Structural Causal Model (SCM)

The set of endogenous variables (V) represent the observed or latent quantities of interest in the system. Each variable is defined by a structural equation that specifies its value as a deterministic function of its direct causes (parents) and an independent exogenous noise term (U). This formalizes the notion that each variable is generated by its causal parents plus random, unexplained variation.

These are the background variables or noise terms that represent all unmodeled, external factors influencing the endogenous variables. Each U is:

• Assigned to one or more endogenous variables.
• Assumed to be mutually independent.
• The source of randomness and uncertainty in the model. The joint distribution P(U) over these variables, combined with the structural equations, fully determines the model's behavior and the resulting observational distribution P(V).

The core mathematical component. For each variable V_i, there is a function f_i that defines it:

V_i := f_i(PA_i, U_i)

Where PA_i are the direct causes (parents) of V_i in the causal graph. These equations are non-parametric and asymmetric, representing assignment, not mere association. They encode the data-generating process. For example, in a simple model: Sales := f(Advertising_Budget, Economic_Climate, U_Sales).

A directed acyclic graph (DAG) that provides a visual and mathematical representation of the causal assumptions. Each node is a variable in V. A directed edge from X to Y means X is a direct cause of Y (i.e., X appears in the structural equation for Y). The graph encodes conditional independence relationships via d-separation, which, under the Causal Markov Condition, are reflected in the observed data. This graph is the blueprint for reasoning about interventions and counterfactuals.

The do-operator, denoted do(X=x), is a key semantic element of an SCM. It represents an external intervention that sets variable X to value x, overriding its natural structural equation. In the graph, this is modeled by deleting all incoming edges to X. The SCM allows computation of the interventional distribution P(V | do(X=x)), answering "what if" questions. This formally distinguishes seeing (P(Y|X=x)) from doing (P(Y|do(X=x))).

The highest level of reasoning enabled by a fully-specified SCM (including the functional forms of F and distribution of U). A counterfactual asks a question about a specific unit under hypothetical, contrary-to-fact conditions (e.g., "Would this patient have survived if they had not received the drug?"). Answering requires:

1. Abduction: Infer the likely noise values U for the unit given observed facts.
2. Action: Apply the do-operator to modify the model.
3. Prediction: Simulate the new outcome using the same inferred U. This process is uniquely enabled by the SCM's granular specification.

A causal graph is a directed acyclic graph (DAG) that visually represents the causal assumptions of an SCM. Nodes are variables, and directed edges indicate direct causal relationships. It provides the essential map for applying d-separation to read off conditional independencies and for identifying valid adjustment sets using criteria like the backdoor criterion.

Do-calculus is a formal system of three inference rules developed by Judea Pearl. It allows researchers to compute the effects of interventions (expressed with the do-operator) from purely observational data and a known causal graph. The rules mathematically transform expressions like P(Y | do(X)) into observable probabilities, enabling the answer to causal 'what if' questions without running a physical experiment.

A counterfactual query represents the highest rung on the 'ladder of causation,' answering 'what would have happened' under different circumstances. In an SCM, counterfactuals are computed by:

• Abducting the noise terms for a specific unit from observed data.
• Modifying the structural equations to reflect the hypothetical intervention.
• Propagating the new values through the model. This allows for unit-level causal reasoning, such as estimating whether a specific patient would have survived had they not received a treatment.

Causal identifiability is the fundamental property that determines whether a causal effect can be uniquely estimated from the available data and model assumptions. Before any estimation occurs, one must check if the desired quantity (e.g., Average Treatment Effect) is identifiable. This is typically verified using graphical criteria like the backdoor or frontdoor criterion, which confirm that all confounding paths can be blocked, allowing the causal effect to be expressed as a function of observable probabilities.

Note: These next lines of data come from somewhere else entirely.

Definition pc_state_name (s : RTCPeerConnectionState) : string :=
  match s with
  | PcNew => "new"
  | PcConnecting => "connecting"
  | PcConnected => "connected"
  | PcDisconnected => "disconnected"
  | PcFailed => "failed"
  | PcClosed => "closed"
  end.

(** ** The registry object

    [peerConnectionsRef.current] is a plain object: reading a key it does not
    own falls through to [Object.prototype], whose properties are truthy but
    are not peer connections. *)

Definition object_prototype_keys : list string :=
  [ "constructor"; "hasOwnProperty"; "isPrototypeOf"; "propertyIsEnumerable";
    "toLocaleString"; "toString"; "valueOf"; "__proto__";
    "__defineGetter__"; "__defineSetter__"; "__lookupGetter__"; "__lookupSetter__" ].

Definition inherited_key (k : string) : bool :=
  bool_decide (k ∈ object_prototype_keys).

Inductive Slot :=
| Own (pc : PeerConnection)
| Inherited
| Absent.

Definition registry_get (peers : gmap string PeerConnection) (userId : option string) : Slot :=
  match peers !! prop_key userId with
  | Some pc => Own pc
  | None => if inherited_key (prop_key userId) then Inherited else Absent
  end.

(** *** The order of the keys of an object

    A key is an array index when it is the canonical decimal numeral of an
    integer from 0 to 2^32 - 2. *)

Definition digit_of (a : Ascii.ascii) : option N :=
  let n := Ascii.N_of_ascii a in
  if (N.leb 48 n && N.leb n 57)%bool then Some (n - 48)%N else None.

Causal discovery refers to a suite of algorithms that attempt to learn the causal graph (the structure of the SCM) directly from data. Methods include:

• Constraint-based algorithms (e.g., PC, FCI): Use statistical tests of conditional independence to infer edge existence and orientation.
• Score-based methods: Search the space of DAGs to find the structure that best fits the data according to a scoring function (e.g., BIC).
• Functional causal models: Leverage assumptions like non-linear relationships with additive noise to distinguish cause from effect in two-variable settings.

Invariant Causal Prediction (ICP) and related paradigms like Invariant Risk Minimization (IRM) are learning frameworks grounded in causal principles. They posit that true causal mechanisms remain invariant across different environments or contexts. The goal is to find predictors that perform consistently well across all observed environments, as these are likely based on causal parents rather on spurious, environment-specific correlations. This leads to models with superior out-of-distribution generalization.